GOAL OF THE EXERCISE
Of the entries below, return exactly those lines that fall between the one containing "line)) (PStr case)." and the one containing "Definition boundary (line", the two end lines included.

◆ ◆ ◆

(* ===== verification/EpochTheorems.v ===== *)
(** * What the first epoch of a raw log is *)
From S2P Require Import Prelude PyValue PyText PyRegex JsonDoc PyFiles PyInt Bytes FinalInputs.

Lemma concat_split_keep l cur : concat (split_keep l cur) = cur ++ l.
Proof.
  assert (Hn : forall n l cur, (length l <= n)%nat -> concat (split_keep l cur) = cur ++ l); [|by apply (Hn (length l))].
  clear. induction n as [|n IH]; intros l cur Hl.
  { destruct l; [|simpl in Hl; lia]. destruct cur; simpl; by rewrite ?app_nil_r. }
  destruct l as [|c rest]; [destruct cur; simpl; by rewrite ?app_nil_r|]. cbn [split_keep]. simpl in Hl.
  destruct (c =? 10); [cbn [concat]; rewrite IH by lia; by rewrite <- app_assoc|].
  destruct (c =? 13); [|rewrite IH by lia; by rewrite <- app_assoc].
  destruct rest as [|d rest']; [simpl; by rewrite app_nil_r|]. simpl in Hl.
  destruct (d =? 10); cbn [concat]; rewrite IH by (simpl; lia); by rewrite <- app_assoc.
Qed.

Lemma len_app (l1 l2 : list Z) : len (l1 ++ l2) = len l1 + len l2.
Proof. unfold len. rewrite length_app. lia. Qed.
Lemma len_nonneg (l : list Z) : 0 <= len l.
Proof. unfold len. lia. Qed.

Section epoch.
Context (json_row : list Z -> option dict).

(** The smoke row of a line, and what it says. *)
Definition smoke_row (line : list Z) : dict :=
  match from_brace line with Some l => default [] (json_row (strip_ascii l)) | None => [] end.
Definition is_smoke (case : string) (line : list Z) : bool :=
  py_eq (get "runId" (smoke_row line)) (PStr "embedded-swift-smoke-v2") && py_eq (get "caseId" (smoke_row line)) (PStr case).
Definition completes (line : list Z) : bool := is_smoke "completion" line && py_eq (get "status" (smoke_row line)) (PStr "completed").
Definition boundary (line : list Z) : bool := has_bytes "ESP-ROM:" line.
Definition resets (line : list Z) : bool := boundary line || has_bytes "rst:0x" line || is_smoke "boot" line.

◆ ◆ ◆

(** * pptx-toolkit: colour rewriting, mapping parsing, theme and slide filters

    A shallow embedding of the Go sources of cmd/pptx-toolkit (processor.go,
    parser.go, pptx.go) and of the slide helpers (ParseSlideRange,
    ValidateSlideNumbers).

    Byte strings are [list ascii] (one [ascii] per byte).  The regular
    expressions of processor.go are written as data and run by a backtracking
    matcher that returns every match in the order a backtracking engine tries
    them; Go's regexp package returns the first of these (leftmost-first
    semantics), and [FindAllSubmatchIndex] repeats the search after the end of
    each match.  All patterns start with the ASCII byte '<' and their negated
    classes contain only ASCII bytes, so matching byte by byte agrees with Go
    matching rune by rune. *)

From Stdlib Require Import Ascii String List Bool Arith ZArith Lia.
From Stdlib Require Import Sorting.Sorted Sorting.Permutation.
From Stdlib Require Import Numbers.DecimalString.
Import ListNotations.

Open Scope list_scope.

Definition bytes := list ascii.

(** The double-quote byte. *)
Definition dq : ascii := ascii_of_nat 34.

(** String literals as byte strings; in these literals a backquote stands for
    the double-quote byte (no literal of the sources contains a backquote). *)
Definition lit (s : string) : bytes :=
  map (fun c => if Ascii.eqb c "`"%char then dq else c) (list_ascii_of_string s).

◆ ◆ ◆

WRITTEN REPLY
  py_eq (get "runId" (smoke_row line)) (PStr "embedded-swift-smoke-v2") && py_eq (get "caseId" (smoke_row line)) (PStr case).
Definition completes (line : list Z) : bool := is_smoke "completion" line && py_eq (get "status" (smoke_row line)) (PStr "completed").
Definition boundary (line : list Z) : bool := has_bytes "ESP-ROM:" line.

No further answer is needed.